*About this task*: Retype each line of the listing below, from the first through the one holding "(forall t, (t", with no other lines.
<<<<
Lemma cell_step_swap (i j : nat) :
  charAt a (S i) = charAt b j -> charAt a i = charAt b (S j) ->
  cell a b (S (S i)) (S (S j)) <= cell a b i j + 1.
Proof.
  intros H1 H2. rewrite cell_S_S. cbv zeta.
  assert (Ht : transposed a b (S (S i)) (S (S j)) = true).
  { unfold transposed.
    replace (S (S i) - 1)%nat with (S i) by lia.
    replace (S (S i) - 2)%nat with i by lia.
    replace (S (S j) - 1)%nat with (S j) by lia.
    replace (S (S j) - 2)%nat with j by lia.
    rewrite H1, H2.
    rewrite (proj2 (unit_eqb_eq _ _) eq_refl).
    rewrite (proj2 (unit_eqb_eq _ _) eq_refl). reflexivity. }
  rewrite Ht.
  replace (S i - 1)%nat with i by lia. replace (S j - 1)%nat with j by lia.
  lia.
Qed.

(** Along a run of equal units the diagonal does not grow. *)
Lemma cell_diag_run (k i j : nat) :
  (forall t, (t < k)%nat -> charAt a (i + t) = charAt b (j + t)) ->
  cell a b (i + k) (j + k) <= cell a b i j.
Proof.
  induction k as [|k IH]; intros Hrun.
  - rewrite !Nat.add_0_r. lia.
  - replace (i + S k)%nat with (S (i + k)) by lia.
    replace (j + S k)%nat with (S (j + k)) by lia.
    pose proof (cell_step_diag (i + k) (j + k)) as Hd.
    unfold cost in Hd.
    replace (S (i + k) - 1)%nat with (i + k)%nat in Hd by lia.
    replace (S (j + k) - 1)%nat with (j + k)%nat in Hd by lia.
    rewrite (proj2 (unit_eqb_eq _ _) (Hrun k (Nat.lt_succ_diag_r k))) in Hd.
    assert (cell a b (i + k) (j + k) <= cell a b i j)
      by (apply IH; intros t Ht; apply Hrun; lia).
    lia.
Qed.

End Steps.

Lemma charAt_app_l (p s : jsstring) (t : nat) :
  (t < List.length p)%nat -> charAt (p ++ s) t = charAt p t.
Proof. intros H. unfold charAt. apply nth_error_app1. exact H. Qed.

Lemma charAt_app_r (p s : jsstring) (t : nat) :
  charAt (p ++ s) (List.length p + t) = charAt s t.
Proof.
  unfold charAt. rewrite nth_error_app2 by lia. f_equal. lia.
Qed.

Lemma charAt_app_0 (p s : jsstring) :
  charAt (p ++ s) (List.length p) = charAt s 0.
Proof.
  rewrite <- (charAt_app_r p s 0). f_equal. lia.
Qed.

Lemma charAt_app_1 (p s : jsstring) :
  charAt (p ++ s) (S (List.length p)) = charAt s 1.
Proof.
  rewrite <- (charAt_app_r p s 1). f_equal. lia.
Qed.

(** The last cell of the matrix of two strings one edit apart is at
    most 1. *)
Lemma edit_cell_le_1 (a b : jsstring) :
  edit a b -> cell a b (List.length a) (List.length b) <= 1.
Proof.
  intros H.
  assert (Hprefix : forall p x y,
    cell (p ++ x) (p ++ y) (List.length p) (List.length p) <= 0).
  { intros p x y.
    pose proof (cell_diag_run (p ++ x) (p ++ y) (List.length p) 0 0) as Hd.
    cbn [Nat.add] in Hd. rewrite cell_0_l in Hd. apply Hd.
    intros t Ht. rewrite !charAt_app_l by assumption. reflexivity. }
  destruct H as [p c s|p c s|p c c' s|p c c' s];
    rewrite !length_app; simpl List.length.
  - (* insertion *)
    pose proof (Hprefix p s (c :: s)) as H0.
    pose proof (cell_step_left (p ++ s) (p ++ c :: s)
                  (List.length p) (List.length p)) as H1.
    pose proof (cell_diag_run (p ++ s) (p ++ c :: s) (List.length s)
                  (List.length p) (S (List.length p))) as H2.
    replace (List.length p + S (List.length s))%nat
      with (S (List.length p) + List.length s)%nat by lia.
    assert (Hrun : forall t, (t < List.length s)%nat ->
      charAt (p ++ s) (List.length p + t)
      = charAt (p ++ c :: s) (S (List.length p) + t)).
    { intros t _. rewrite charAt_app_r.
      replace (S (List.length p) + t)%nat
        with (List.length p + S t)%nat by lia.
      rewrite charAt_app_r. reflexivity. }
    specialize (H2 Hrun). lia.
  - (* deletion *)
    pose proof (Hprefix p (c :: s) s) as H0.
    pose proof (cell_step_up (p ++ c :: s) (p ++ s)
                  (List.length p) (List.length p)) as H1.
    pose proof (cell_diag_run (p ++ c :: s) (p ++ s) (List.length s)
                  (S (List.length p)) (List.length p)) as H2.
    replace (List.length p + S (List.length s))%nat
      with (S (List.length p) + List.length s)%nat by lia.
    assert (Hrun : forall t, (t < List.length s)%nat ->
      charAt (p ++ c :: s) (S (List.length p) + t)
      = charAt (p ++ s) (List.length p + t)).
    { intros t _. rewrite charAt_app_r.
      replace (S (List.length p) + t)%nat
        with (List.length p + S t)%nat by lia.
      rewrite charAt_app_r. reflexivity. }
    specialize (H2 Hrun). lia.
  - (* substitution *)
    pose proof (Hprefix p (c :: s) (c' :: s)) as H0.
    pose proof (cell_step_diag (p ++ c :: s) (p ++ c' :: s)
                  (List.length p) (List.length p)) as H1.
    pose proof (cost_range (p ++ c :: s) (p ++ c' :: s)
                  (S (List.length p)) (S (List.length p))) as Hc.
    pose proof (cell_diag_run (p ++ c :: s) (p ++ c' :: s) (List.length s)
                  (S (List.length p)) (S (List.length p))) as H2.
    replace (List.length p + S (List.length s))%nat
      with (S (List.length p) + List.length s)%nat by lia.
    assert (Hrun : forall t, (t < List.length s)%nat ->
      charAt (p ++ c :: s) (S (List.length p) + t)
      = charAt (p ++ c' :: s) (S (List.length p) + t)).
    { intros t _.
      replace (S (List.length p) + t)%nat
        with (List.length p + S t)%nat by lia.
      rewrite !charAt_app_r. reflexivity. }
    specialize (H2 Hrun). lia.
  - (* swap *)
    pose proof (Hprefix p (c :: c' :: s) (c' :: c :: s)) as H0.
    pose proof (cell_step_swap (p ++ c :: c' :: s) (p ++ c' :: c :: s)
                  (List.length p) (List.length p)) as H1.
    pose proof (cell_diag_run (p ++ c :: c' :: s) (p ++ c' :: c :: s)
                  (List.length s)
                  (S (S (List.length p))) (S (S (List.length p)))) as H2.
    replace (List.length p + S (S (List.length s)))%nat
      with (S (S (List.length p)) + List.length s)%nat by lia.
    assert (Hrun : forall t, (t < List.length s)%nat ->
      charAt (p ++ c :: c' :: s) (S (S (List.length p)) + t)
      = charAt (p ++ c' :: c :: s) (S (S (List.length p)) + t)).
    { intros t _.
      replace (S (S (List.length p)) + t)%nat
        with (List.length p + S (S t))%nat by lia.
      rewrite !charAt_app_r. reflexivity. }
    specialize (H2 Hrun).
    assert (E1 : charAt (p ++ c :: c' :: s) (S (List.length p))
                 = charAt (p ++ c' :: c :: s) (List.length p)).
    { rewrite charAt_app_1, charAt_app_0. reflexivity. }
    assert (E2 : charAt (p ++ c :: c' :: s) (List.length p)
                 = charAt (p ++ c' :: c :: s) (S (List.length p))).
    { rewrite charAt_app_1, charAt_app_0. reflexivity. }
    specialize (H1 E1 E2). lia.
Qed.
>>>>
*Solution to the exercise*:
Lemma cell_step_swap (i j : nat) :
  charAt a (S i) = charAt b j -> charAt a i = charAt b (S j) ->
  cell a b (S (S i)) (S (S j)) <= cell a b i j + 1.
Proof.
  intros H1 H2. rewrite cell_S_S. cbv zeta.
  assert (Ht : transposed a b (S (S i)) (S (S j)) = true).
  { unfold transposed.
    replace (S (S i) - 1)%nat with (S i) by lia.
    replace (S (S i) - 2)%nat with i by lia.
    replace (S (S j) - 1)%nat with (S j) by lia.
    replace (S (S j) - 2)%nat with j by lia.
    rewrite H1, H2.
    rewrite (proj2 (unit_eqb_eq _ _) eq_refl).
    rewrite (proj2 (unit_eqb_eq _ _) eq_refl). reflexivity. }
  rewrite Ht.
  replace (S i - 1)%nat with i by lia. replace (S j - 1)%nat with j by lia.
  lia.
Qed.

(** Along a run of equal units the diagonal does not grow. *)
Lemma cell_diag_run (k i j : nat) :
  (forall t, (t < k)%nat -> charAt a (i + t) = charAt b (j + t)) ->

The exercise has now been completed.